Engage, Inspire, Empower – End of Year reflections

“I’ve learned that people will forget what you said, people will forget what you did, but people will never forget how you made them feel. “
– Maya Angelou

As I reflect on leadership, administration, public service, endings, and beginnings, I find the same connections between successful people and relationships. As social beings, we seek the benefits of friendship, mentorship, collegiality – in work, personally, in civic clubs, sports, and hobbies. The people are who/what “matter” insofar as leadership and change, and growth and progress are concerned.

On a personal level, I have the good fortune to serve in four school districts over the past 22 years. Each change allowed me to channel the excitement and possibility about the new beginnings I was about to “encounter”. It is always bittersweet to leave the many relationships I have had the privilege of building over the years in one place. I am confident that many of the relationships will sustain the transition and my departure. What is most exciting about leadership transition and change is that it allows for contributing in another community that has a rich history, strong continuity, and strong community ties.
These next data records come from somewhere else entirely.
(** A declared length that runs past the end of the buffer is not
    noticed: the slice stops at the end, and what is there is decoded. *)
Lemma parse_string_overrun buffer offset size :
  0 <= offset ->
  unpack_I (slice buffer offset (offset + 4)) = Some size ->
  len buffer <= offset + 4 + size ->
  outcome (parse_string buffer offset) =
  match utf8_decode (dropZ (offset + 4) buffer) with
  | Some s => Ret s
  | None => Raise UnicodeDecodeError
  end.
Proof.
  intros Ho Hs Hl. rewrite parse_string_outcome, Hs.
  pose proof (unpack_I_nonneg _ _ Hs).
  rewrite slice_to_end by lia. reflexivity.
Qed.

(** The max-schema integer cut short raises [struct.error]. *)
Lemma parse_type_0_short message offset :
  0 <= offset -> len message < offset + 4 ->
  outcome (parse_type_0 message offset) = Raise StructError.
Proof.
  intros Ho Hl. unfold parse_type_0.
  rewrite outcome_bind by apply stateless_struct_unpack_I.
  unfold struct_unpack_I. rewrite unpack_I_short by assumption.
  reflexivity.
Qed.

(** C2, as the code has it: decoding the heartbeat with identity "FT-101",
    max-schema 3, version "2.0" and revision "abc" yields a packet with
    that identity and that version, but its revision is the seven
    characters NUL NUL NUL ETX a b c, because [parse_type_0] advances by
    [len(version)] without the four bytes of the length prefix, and its
    max-schema is the tuple [(3,)], not the integer. *)
Theorem parse_heartbeat_FT101 :
  forall s,
    parse heartbeat_FT101 s =
    (Ret (Some {| type := 0;
                  ident := str_of "FT-101";
                  version := Some (str_of "2.0");
                  revision := Some ([0; 0; 0; 3] ++ str_of "abc");
                  max_schema := Some [3] |}), s).
Proof.
  intro s. apply parse_Some. vm_compute. reflexivity.
Qed.

(** C5, refuted as stated: the identity of [overrun_ident] announces ten
    bytes where two are left, and [parse] returns a packet named "AB";
    [short_prefix] ends inside a length prefix, and [parse] raises
    [struct.error].  Neither is the decode failure [None]. *)
Lemma parse_truncated_counterexample :
  unpack_I (slice overrun_ident 12 16) = Some 10
  /\ len overrun_ident - 16 = 2
  /\ outcome (parse overrun_ident)
     = Ret (Some {| type := 1; ident := str_of "AB"; version := None;
                    revision := None; max_schema := None |})
  /\ len short_prefix = 15
  /\ outcome (parse short_prefix) = Raise StructError.
Proof.
  repeat split; vm_compute; reflexivity.
Qed.

(** C5, amended: a datagram with the right magic and schema never decodes
    to the failure [None].  When it has fewer than 16 bytes, so that it
    ends before the length prefix of the identity is complete, [parse]
    raises [struct.error].  For a heartbeat whose identity decodes to [n]
    characters, when the datagram has fewer than [16 + n + 4] bytes, so
    that it ends before the four bytes that the code reads as max-schema
    (at offset [16 + n], the identity counted in characters, not in bytes)
    are complete, [parse] raises [struct.error].  When the declared length
    of the identity of a non-heartbeat runs past the end of the buffer,
    the identity is what is left of the buffer, decoded (or
    [UnicodeDecodeError] when that is not UTF-8).  Nothing is read beyond
    the buffer. *)
Theorem parse_truncated_fields message number :
  unpack_III (slice message 0 12) = Some (0xADBCCBDA, 2, number) ->
  outcome (parse message) <> Ret None
  /\ (len message < 16 -> outcome (parse message) = Raise StructError)
  /\ (forall size,
        unpack_I (slice message 12 16) = Some size ->
        len message < 16 + size ->
        number <> 0 ->
        outcome (parse message) =
        match utf8_decode (dropZ 16 message) with
        | Some id => Ret (Some {| type := number; ident := id;
                                  version := None; revision := None;
                                  max_schema := None |})
        | None => Raise UnicodeDecodeError
        end)
  /\ (forall id,
        number = 0 ->
        outcome (parse_string message 12) = Ret id ->
        len message < 16 + len id + 4 ->
        outcome (parse message) = Raise StructError).
Proof.
  intro Hh.
  assert (Hp : outcome (parse message) =
               match outcome (parse_string message 12) with
               | Ret id =>
                   match (if number =? 0
                          then outcome (parse_type_0 message (16 + len id))
                          else Ret no_props) with
                   | Ret pr =>
                       Ret (Some {| type := number; ident := id;
                                    version := props_version pr;
                                    revision := props_revision pr;
                                    max_schema := props_max_schema pr |})
                   | Raise e => Raise e
                   | OutOfFuel => OutOfFuel
                   end
               | Raise e => Raise e
               | OutOfFuel => OutOfFuel
               end).
  { unfold outcome at 1. rewrite parse_unfold.
    change (3 * 4) with 12. change (4 * 4) with 16. rewrite Hh.
    reflexivity. }
  split; [| split; [| split]].
  - eapply parse_valid_header_not_None. exact Hh.
  - intro Hl. rewrite Hp, parse_string_short by lia. reflexivity.
  - intros size Hs Hl Hn. rewrite Hp.
    rewrite (parse_string_overrun message 12 size) by
      (try exact Hs; lia).
    change (12 + 4) with 16.
    destruct (utf8_decode (dropZ 16 message)) as [id |]; [| reflexivity].
    destruct (Z.eqb_spec number 0); [contradiction | reflexivity].
  - intros id -> Hid Hl. rewrite Hp, Hid. cbn [Z.eqb].
    pose proof (len_nonneg id).
    rewrite parse_type_0_short by lia. reflexivity.
Qed.

Lemma parse_truncated_fields_witness :
  unpack_III (slice overrun_ident 0 12) = Some (0xADBCCBDA, 2, 1)
  /\ outcome (parse overrun_ident) <> Ret None
  /\ outcome (parse overrun_ident)
     = Ret (Some {| type := 1; ident := str_of "AB"; version := None;
                    revision := None; max_schema := None |}).
Proof.
  assert (H : unpack_III (slice overrun_ident 0 12)
              = Some (0xADBCCBDA, 2, 1)) by (vm_compute; reflexivity).
  split; [exact H |].
  destruct (parse_truncated_fields overrun_ident 1 H) as (H1 & _ & H3 & _).
  split; [exact H1 |].
  rewrite (H3 10); [vm_compute; reflexivity | vm_compute; reflexivity
                   | vm_compute; reflexivity | discriminate].
Defined.


(** ** Code that leaves the table and the sockets alone *)

Section Frame.
Variable P : sock -> event -> Prop.

Lemma frame_refl s : frame P s s.
Proof.
  split; [repeat split | exists []; split; [symmetry; apply app_nil_r | constructor]].
Qed.

Lemma frame_trans a b c : frame P a b -> frame P b c -> frame P a c.
Proof.
  intros [(S1 & I1 & N1) (l1 & T1 & F1)] [(S2 & I2 & N2) (l2 & T2 & F2)].
  split.
  - repeat split; congruence.
  - exists (l1 ++ l2). split.
    + rewrite T2, T1, app_assoc. reflexivity.
    + apply Forall_app. split; [assumption |]. rewrite <- I1. assumption.
Qed.

Lemma frame_ret A (a : A) : post (frame P) (ret a).
Proof. apply (post_ret _ _ frame_refl). Qed.

Lemma frame_raise A e : post (frame P) (@raise state A e).
Proof. apply (post_raise _ _ frame_refl). Qed.

Lemma frame_gets A (f : state -> A) : post (frame P) (gets f).
Proof. apply (post_gets _ _ frame_refl). Qed.

Lemma frame_bind A B (m : M state A) (k : A -> M state B) :
  post (frame P) m -> (forall a, post (frame P) (k a)) ->
  post (frame P) (bind m k).
Proof. apply (post_bind _ _ frame_trans). Qed.

Lemma frame_try_else A B (body : M state A) h (orelse : A -> M state B) :
  post (frame P) body ->
  (forall e k, h e = Some k -> post (frame P) k) ->
  (forall a, post (frame P) (orelse a)) ->
  post (frame P) (try_else body h orelse).
Proof. apply (post_try_else _ _ frame_trans). Qed.

Lemma frame_try A (body : M state A) h :
  post (frame P) body ->
  (forall e k, h e = Some k -> post (frame P) k) ->
  post (frame P) (try_ body h).
Proof. apply (post_try _ _ frame_refl frame_trans). Qed.

Lemma frame_for A (xs : list A) (body : A -> M state unit) :
  (forall x, post (frame P) (body x)) -> post (frame P) (for_ xs body).
Proof. apply (post_for _ _ frame_refl frame_trans). Qed.

Lemma frame_stateless A (m : M state A) :
  stateless m -> post (frame P) m.
Proof. intros H s. rewrite (H s). apply frame_refl. Qed.

Lemma frame_event s e :
  P (inbound s) e -> frame P s (set_trace (trace s ++ [e]) s).
Proof.
  intro H. split; [repeat split |].
  exists [e]. split; [reflexivity | constructor; [assumption | constructor]].
Qed.

Lemma frame_emit e : (forall k, P k e) -> post (frame P) (emit e).
Proof. intros H s. apply frame_event, H. Qed.

Lemma frame_call A e (a : nat -> answer A) :
  (forall k, P k e) -> post (frame P) (call e a).
Proof.
  intros H s. unfold call.
  destruct (a (List.length (trace s))); apply frame_event, H.
Qed.

Lemma frame_set_config c : post (frame P) (modify (set_config c)).
Proof.
  intro s. split; [repeat split |].
  exists []. split; [symmetry; apply app_nil_r | constructor].
Qed.

Lemma frame_set_last_config m : post (frame P) (modify (set_last_config m)).
Proof.
  intro s. split; [repeat split |].
  exists []. split; [symmetry; apply app_nil_r | constructor].
Qed.

Hypothesis P_log : forall k lvl msg, P k (Log lvl msg).

Lemma frame_parse message : post (frame P) (parse message).
Proof.
  intro s. rewrite parse_unfold.
  destruct (unpack_III _) as [[[magic schema] number] |];
    [| apply frame_refl].
  destruct (negb (magic =? 0xADBCCBDA)); [apply frame_event, P_log |].
  destruct (negb (schema =? 2)); [apply frame_event, P_log |].
  apply frame_refl.
Qed.
End Frame.

(** Takes apart a goal [post (frame P) m] along the structure of [m];
    what is left is about the events [m] emits. *)
Ltac frame_handler :=
  let e := fresh "e" in
  let k := fresh "k" in
  let H := fresh "H" in
  intros e k H; destruct e; cbn in H; try discriminate H;
  injection H as <-.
It is an honor to have been selected to join learning organizations with the wonderful people with whom I have worked and led. My hope is always to meet/greet/start to build relationships with the people and then find out their needs and wants; and my hope is to be able to work together and lead in as collaborative manner as practical in the best interests of the students, faculty & staff, parents, members of the board, and the community in general. It is fantastic to have this opportunity for new beginnings!! Each new opportunity has provided a series of true leadership experiences and opportunities for learning and growth

“There are as many ways to recognize people as there are people to recognize.” -Eric Harvey

When we do employee survey work, “Recognition” is often the most neglected dimension by managers. For recognition to be appreciated, it must be timely and perceived as an earnest expression from a caring colleague. Get to know your coworkers as humans beings and understand how they prefer to be acknowledged, recognized and rewarded. Then catch them “doing things right” and do the needful with enthusiasm. Taking time for oneself, one’s family and one’s faith. Leadership involves balancing the many “pulls” in one’s life and enjoying all of the gifts that life has to offer. Each day is a gift – take care to not take for granted!! Here in DPS we have sustained a focus on The Leadership Challenge (Kouzes & Posner) and Encourage The Heart (recognition is part of this) is one of the five practices of exemplary leadership about which they write.
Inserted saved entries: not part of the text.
(** What a handler did, in order. *)
Inductive event :=
| EvCfCacheMatch (url : string)
| EvCfCachePut (url : string) (data : json) (ttlSec : Z)
| EvDedup (key : string) (q : query)      (* [dedup(key, () => runQueryAndWait(q))] *)
| EvFetch (q : query).                    (* the fetcher ran: the query was sent *)

Record world := {
  ALLIUM_API_KEY : option string;          (* [process.env.ALLIUM_API_KEY] *)
  now : Z;                                 (* [new Date().getTime()] *)
  caches : caches_global;
  store : gmap string (json * Z);          (* cached JSON and its max-age, by URL *)
  match_fails : string -> option thrown;   (* [cache.match] rejects for this URL *)
  body_fails : string -> option thrown;    (* reading the stored body rejects *)
  put_fails : string -> option thrown;     (* [cache.put] rejects for this URL *)
  upstream : query -> outcome;             (* how [runQueryAndWait] settles *)
  inflight : gmap string outcome           (* entries other requests have in flight,
                                              with the way each will settle *)
}.

Definition store_put (url : string) (data : json) (ttl : Z) (w : world) : world :=
  {| ALLIUM_API_KEY := ALLIUM_API_KEY w; now := now w; caches := caches w;
     store := <[url := (data, ttl)]> (store w); match_fails := match_fails w;
     body_fails := body_fails w; put_fails := put_fails w; upstream := upstream w;
     inflight := inflight w |}.

(** An async computation returns or throws, changes the world, and
    leaves the events it performed, in order. *)
Inductive result (A : Type) :=
| Ok (a : A)
| Throw (e : thrown).
Arguments Ok {A} a.
Arguments Throw {A} e.

Definition M (A : Type) : Type := world -> result A * world * list event.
Essentially my whole focus is on EXCELLENCE – I have lived my life by this focus, I conduct my work by this focus. As a public school superintendent – a proud superintendent – my charge is to support student growth and learning every day – I am held to high standards by my school board, my staff, the students, the community – everyone. And I should be held accountable to very high standards, and my performance is measured – as it should be – according to established best practices and internationally accepted standards for leadership.

I also have had the honor of working for several years as a Sr. Educational Consultant for HUMANeX Ventures (Ventures for Excellence) as a practitioner scientist, researcher, trainer, and developer of leaders. In my roles (private and public) I work on helping others reach heights higher than they thought they could reach through scientifically validated highly predictive instruments and research and analyses used in selection and development of staff.

During my more than two decades of public educational leadership, teaching, and service, I value the coaching I have received through mentors and coaches powerfully dedicated to supporting my impact as a leader.As I read the news about “reforms” and legislation and philanthropic efforts toward impacting education, I state emphatically and publicly that selection of staff AND the development of staff will lead to excellence in our schools. Personal and professional connections lead to supportive relationships and culture.

As we approach the end of one calendar year and the beginning of another, I appreciate the opportunity to serve, reflect, and lead!